Exercise prompt ::
Lines to restate from the data below: from the one containing "Python values are modelled as follows." to the one containing "- A [float]", both included. Give them again exactly, and only them.

Given records ::

++++++

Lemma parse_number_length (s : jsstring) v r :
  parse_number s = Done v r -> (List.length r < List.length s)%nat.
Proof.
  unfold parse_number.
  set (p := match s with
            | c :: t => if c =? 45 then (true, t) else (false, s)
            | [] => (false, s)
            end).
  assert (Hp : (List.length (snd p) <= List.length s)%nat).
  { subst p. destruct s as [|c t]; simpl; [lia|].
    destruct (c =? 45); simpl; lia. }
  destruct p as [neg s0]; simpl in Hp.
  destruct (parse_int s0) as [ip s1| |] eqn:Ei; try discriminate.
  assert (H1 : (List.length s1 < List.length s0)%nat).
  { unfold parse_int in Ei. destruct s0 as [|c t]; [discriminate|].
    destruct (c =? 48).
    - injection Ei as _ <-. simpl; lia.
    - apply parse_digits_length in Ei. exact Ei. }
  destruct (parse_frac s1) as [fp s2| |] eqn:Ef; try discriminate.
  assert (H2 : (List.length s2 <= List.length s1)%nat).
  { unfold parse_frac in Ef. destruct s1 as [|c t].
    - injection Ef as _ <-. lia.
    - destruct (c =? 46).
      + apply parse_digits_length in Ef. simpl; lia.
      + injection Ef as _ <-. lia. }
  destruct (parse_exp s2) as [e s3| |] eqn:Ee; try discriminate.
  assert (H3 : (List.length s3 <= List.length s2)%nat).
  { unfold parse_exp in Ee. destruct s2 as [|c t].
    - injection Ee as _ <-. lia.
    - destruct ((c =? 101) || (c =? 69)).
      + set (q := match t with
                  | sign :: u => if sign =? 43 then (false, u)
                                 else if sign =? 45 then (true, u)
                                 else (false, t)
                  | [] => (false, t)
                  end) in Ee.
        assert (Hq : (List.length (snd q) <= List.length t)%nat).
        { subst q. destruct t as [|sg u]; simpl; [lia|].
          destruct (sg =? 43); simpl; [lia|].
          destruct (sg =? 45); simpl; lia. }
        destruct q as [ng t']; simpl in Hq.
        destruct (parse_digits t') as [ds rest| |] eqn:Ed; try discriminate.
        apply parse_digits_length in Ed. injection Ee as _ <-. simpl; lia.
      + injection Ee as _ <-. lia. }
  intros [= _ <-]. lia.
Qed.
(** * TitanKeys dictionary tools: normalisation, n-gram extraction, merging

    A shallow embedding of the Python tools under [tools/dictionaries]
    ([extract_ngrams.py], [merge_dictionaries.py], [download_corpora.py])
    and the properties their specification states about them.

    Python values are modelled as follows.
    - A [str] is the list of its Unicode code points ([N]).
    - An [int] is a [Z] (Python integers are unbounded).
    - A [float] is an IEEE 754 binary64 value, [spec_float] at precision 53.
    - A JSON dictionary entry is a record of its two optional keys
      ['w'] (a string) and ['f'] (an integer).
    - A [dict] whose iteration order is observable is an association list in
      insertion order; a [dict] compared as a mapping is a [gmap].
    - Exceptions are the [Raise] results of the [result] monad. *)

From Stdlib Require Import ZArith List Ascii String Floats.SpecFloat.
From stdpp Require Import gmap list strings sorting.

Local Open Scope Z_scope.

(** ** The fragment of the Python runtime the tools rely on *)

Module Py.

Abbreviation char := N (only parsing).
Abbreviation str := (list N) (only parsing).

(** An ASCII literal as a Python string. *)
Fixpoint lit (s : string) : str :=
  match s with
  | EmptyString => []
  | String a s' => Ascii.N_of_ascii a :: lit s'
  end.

++++++

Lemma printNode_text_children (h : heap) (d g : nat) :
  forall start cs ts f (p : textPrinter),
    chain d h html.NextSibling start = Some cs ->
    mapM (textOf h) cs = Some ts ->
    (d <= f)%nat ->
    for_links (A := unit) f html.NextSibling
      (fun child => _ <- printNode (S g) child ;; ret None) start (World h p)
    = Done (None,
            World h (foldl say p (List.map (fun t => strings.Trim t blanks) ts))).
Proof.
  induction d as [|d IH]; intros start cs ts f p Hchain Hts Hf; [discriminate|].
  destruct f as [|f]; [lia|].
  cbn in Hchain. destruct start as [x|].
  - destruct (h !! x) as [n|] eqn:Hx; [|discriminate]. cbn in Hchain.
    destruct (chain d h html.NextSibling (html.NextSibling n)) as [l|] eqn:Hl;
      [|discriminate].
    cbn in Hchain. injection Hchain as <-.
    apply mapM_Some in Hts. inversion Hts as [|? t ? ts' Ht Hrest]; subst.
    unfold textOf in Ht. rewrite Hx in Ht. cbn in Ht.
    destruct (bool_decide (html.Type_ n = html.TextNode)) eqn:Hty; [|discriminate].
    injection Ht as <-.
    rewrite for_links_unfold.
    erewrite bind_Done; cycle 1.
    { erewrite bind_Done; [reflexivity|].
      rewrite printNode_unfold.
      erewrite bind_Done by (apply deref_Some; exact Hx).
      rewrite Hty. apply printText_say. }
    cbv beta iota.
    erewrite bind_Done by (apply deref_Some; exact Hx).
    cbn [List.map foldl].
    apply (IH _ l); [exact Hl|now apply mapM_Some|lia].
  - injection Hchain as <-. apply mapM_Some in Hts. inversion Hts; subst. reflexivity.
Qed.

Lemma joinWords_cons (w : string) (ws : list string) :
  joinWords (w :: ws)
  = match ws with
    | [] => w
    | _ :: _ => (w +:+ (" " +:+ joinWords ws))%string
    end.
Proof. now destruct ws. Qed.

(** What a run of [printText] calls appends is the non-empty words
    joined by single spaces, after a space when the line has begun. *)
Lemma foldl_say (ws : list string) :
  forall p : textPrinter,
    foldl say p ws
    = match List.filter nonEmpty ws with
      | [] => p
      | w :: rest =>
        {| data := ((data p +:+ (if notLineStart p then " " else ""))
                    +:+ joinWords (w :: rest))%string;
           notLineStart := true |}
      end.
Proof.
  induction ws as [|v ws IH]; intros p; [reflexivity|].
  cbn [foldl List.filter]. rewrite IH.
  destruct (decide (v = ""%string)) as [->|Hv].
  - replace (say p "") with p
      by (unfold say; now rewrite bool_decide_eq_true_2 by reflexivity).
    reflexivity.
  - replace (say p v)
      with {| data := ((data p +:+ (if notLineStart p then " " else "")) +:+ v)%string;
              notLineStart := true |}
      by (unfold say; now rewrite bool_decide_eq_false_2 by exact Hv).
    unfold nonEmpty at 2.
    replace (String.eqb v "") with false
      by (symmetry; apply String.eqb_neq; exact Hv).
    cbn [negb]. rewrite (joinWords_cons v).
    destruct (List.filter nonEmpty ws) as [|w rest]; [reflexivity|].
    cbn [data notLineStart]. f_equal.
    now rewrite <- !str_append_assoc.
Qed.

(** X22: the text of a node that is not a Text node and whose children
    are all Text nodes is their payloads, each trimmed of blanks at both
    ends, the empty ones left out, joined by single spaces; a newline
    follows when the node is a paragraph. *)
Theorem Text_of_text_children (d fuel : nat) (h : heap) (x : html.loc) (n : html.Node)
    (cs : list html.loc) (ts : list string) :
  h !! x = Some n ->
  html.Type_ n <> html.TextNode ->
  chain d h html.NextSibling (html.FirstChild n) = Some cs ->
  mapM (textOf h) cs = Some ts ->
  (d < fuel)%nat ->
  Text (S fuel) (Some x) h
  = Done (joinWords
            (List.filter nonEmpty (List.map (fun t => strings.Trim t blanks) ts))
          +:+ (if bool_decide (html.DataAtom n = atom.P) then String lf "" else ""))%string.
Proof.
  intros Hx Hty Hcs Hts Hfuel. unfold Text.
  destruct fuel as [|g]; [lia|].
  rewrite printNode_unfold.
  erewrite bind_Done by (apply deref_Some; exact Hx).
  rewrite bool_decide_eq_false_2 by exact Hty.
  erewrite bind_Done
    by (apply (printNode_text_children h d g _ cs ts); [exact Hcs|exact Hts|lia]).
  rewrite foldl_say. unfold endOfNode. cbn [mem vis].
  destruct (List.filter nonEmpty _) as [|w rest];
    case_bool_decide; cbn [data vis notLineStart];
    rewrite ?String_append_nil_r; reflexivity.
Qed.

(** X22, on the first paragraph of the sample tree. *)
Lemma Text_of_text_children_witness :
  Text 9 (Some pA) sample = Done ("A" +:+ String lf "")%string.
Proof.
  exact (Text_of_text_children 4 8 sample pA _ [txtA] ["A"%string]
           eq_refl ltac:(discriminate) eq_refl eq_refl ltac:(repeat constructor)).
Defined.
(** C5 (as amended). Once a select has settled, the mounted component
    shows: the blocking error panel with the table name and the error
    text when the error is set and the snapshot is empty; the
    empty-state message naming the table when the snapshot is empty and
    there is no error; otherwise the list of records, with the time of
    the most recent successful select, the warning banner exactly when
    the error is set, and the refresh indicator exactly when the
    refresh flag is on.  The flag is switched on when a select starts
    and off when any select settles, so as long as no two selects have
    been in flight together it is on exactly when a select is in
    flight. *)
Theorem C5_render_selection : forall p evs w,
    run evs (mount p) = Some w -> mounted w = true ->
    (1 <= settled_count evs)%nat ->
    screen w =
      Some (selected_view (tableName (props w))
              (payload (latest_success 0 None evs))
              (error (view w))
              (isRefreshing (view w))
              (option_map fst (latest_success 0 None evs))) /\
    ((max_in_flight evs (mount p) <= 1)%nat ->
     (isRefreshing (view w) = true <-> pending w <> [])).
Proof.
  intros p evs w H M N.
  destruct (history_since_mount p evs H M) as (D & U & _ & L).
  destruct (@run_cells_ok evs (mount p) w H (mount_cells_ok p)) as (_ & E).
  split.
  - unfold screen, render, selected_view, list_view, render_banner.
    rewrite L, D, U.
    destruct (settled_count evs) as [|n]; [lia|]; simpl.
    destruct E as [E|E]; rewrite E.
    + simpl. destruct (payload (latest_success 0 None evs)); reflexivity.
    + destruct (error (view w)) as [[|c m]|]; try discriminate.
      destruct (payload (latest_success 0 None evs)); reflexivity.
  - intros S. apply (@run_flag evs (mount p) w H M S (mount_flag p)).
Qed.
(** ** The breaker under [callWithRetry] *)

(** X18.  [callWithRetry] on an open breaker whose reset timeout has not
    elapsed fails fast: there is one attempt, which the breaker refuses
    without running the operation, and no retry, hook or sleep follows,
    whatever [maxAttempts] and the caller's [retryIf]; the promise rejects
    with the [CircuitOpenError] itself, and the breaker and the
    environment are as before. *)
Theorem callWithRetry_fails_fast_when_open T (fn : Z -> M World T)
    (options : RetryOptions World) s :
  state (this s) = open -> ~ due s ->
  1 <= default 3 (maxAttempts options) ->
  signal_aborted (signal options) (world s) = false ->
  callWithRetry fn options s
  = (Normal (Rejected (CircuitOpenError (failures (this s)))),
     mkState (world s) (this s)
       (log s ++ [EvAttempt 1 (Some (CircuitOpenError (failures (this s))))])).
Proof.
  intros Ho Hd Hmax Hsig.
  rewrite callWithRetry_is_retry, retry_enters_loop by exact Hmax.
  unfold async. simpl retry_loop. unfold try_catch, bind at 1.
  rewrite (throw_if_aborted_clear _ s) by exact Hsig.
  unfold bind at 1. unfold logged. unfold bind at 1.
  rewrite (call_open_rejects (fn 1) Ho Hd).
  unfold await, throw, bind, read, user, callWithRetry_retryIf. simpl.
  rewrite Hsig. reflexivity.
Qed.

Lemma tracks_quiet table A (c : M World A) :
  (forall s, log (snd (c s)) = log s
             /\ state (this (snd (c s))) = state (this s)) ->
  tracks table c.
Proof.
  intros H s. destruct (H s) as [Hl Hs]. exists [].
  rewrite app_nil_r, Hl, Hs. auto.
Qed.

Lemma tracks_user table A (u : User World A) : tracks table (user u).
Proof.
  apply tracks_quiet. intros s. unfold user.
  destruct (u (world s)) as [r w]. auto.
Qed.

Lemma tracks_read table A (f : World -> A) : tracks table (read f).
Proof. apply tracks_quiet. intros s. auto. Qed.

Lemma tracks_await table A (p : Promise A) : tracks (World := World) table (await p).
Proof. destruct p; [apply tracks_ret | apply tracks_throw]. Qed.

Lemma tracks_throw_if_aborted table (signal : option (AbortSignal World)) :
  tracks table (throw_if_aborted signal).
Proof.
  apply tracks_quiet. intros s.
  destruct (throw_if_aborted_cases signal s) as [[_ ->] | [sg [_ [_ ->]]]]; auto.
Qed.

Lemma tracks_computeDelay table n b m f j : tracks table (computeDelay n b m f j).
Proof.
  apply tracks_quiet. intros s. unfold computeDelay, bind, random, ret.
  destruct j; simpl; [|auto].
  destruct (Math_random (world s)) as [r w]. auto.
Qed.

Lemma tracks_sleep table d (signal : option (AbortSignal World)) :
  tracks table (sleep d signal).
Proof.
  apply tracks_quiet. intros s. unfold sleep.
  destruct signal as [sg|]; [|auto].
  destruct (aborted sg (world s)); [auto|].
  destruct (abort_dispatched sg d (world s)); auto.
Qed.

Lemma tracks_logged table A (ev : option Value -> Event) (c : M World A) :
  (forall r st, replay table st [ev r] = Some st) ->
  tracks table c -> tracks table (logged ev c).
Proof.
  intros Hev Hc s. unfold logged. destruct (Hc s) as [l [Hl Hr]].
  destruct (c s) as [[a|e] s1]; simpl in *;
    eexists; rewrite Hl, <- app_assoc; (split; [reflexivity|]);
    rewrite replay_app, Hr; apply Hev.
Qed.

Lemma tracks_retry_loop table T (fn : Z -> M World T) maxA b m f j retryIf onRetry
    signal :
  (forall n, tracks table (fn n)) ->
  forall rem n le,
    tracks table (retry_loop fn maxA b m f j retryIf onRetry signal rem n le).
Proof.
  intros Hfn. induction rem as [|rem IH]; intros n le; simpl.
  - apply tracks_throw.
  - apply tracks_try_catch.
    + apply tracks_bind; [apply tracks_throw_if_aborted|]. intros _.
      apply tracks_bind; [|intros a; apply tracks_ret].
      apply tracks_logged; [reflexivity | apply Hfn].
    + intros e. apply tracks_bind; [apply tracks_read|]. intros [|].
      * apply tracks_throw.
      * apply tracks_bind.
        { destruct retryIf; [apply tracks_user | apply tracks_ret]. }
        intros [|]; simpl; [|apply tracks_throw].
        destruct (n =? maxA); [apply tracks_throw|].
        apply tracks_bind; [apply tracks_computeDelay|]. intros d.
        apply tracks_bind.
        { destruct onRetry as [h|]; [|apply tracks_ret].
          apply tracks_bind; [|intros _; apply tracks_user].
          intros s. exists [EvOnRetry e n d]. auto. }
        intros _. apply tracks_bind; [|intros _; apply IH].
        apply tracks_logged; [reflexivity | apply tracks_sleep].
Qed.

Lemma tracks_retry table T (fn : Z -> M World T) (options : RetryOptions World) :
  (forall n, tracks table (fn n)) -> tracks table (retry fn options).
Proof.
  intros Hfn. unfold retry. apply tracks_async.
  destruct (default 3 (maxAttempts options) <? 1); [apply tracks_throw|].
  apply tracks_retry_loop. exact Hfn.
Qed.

++++++

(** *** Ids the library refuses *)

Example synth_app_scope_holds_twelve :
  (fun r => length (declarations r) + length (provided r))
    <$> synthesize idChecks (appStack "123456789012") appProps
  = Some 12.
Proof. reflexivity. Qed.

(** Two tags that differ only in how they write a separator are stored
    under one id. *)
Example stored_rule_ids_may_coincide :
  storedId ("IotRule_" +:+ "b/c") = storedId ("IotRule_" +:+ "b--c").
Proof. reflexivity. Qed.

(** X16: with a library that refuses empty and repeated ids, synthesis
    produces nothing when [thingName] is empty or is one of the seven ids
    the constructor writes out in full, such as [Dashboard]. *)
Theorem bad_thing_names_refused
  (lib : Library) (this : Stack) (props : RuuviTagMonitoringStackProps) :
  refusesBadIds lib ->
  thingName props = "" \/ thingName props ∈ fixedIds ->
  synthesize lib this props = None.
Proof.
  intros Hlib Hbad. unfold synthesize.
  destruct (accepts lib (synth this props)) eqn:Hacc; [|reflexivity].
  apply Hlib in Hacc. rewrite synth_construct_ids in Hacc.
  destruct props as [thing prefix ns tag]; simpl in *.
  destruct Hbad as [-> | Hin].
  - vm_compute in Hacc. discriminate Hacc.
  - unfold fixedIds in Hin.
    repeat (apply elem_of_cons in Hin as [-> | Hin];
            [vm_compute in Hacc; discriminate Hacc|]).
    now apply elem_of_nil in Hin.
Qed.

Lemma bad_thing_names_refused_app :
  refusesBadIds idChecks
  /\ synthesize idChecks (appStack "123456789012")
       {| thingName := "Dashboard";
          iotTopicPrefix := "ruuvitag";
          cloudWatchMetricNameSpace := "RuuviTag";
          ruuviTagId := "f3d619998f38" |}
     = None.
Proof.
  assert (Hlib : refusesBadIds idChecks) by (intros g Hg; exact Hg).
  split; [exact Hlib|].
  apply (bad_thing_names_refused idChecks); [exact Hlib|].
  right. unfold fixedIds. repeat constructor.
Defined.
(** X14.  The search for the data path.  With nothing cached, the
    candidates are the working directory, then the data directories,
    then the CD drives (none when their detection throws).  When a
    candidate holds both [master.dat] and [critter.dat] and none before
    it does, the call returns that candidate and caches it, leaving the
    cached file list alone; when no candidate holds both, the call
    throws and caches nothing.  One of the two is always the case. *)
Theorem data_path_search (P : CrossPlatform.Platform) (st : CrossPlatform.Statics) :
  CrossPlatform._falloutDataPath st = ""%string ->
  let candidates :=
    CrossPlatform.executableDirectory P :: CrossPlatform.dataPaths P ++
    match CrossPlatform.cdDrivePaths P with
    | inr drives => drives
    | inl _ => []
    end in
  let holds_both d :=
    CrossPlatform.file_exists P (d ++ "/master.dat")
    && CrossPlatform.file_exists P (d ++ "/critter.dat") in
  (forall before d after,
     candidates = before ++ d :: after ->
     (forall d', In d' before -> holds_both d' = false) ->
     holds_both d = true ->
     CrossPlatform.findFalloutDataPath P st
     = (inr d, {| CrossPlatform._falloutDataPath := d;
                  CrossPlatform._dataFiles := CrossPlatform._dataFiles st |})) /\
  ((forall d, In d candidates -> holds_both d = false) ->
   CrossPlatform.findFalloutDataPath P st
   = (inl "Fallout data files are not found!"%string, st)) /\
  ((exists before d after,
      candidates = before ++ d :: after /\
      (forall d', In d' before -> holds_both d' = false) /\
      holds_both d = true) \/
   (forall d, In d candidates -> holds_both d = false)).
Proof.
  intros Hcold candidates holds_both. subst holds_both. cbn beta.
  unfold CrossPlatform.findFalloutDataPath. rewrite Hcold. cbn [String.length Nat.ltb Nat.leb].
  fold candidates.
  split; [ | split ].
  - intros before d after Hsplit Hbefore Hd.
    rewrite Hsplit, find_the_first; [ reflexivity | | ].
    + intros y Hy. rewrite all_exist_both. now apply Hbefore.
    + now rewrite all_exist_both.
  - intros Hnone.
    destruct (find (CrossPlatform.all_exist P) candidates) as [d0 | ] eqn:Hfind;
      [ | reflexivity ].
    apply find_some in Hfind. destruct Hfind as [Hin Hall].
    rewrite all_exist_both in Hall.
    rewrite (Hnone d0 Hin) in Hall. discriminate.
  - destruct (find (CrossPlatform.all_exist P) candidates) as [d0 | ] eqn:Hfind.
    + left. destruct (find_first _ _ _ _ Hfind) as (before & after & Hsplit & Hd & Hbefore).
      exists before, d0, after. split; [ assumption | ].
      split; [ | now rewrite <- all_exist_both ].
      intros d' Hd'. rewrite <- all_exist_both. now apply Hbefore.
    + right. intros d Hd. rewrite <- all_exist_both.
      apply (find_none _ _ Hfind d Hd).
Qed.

++++++

Result of the task ::
    Python values are modelled as follows.
    - A [str] is the list of its Unicode code points ([N]).
    - An [int] is a [Z] (Python integers are unbounded).
    - A [float] is an IEEE 754 binary64 value, [spec_float] at precision 53.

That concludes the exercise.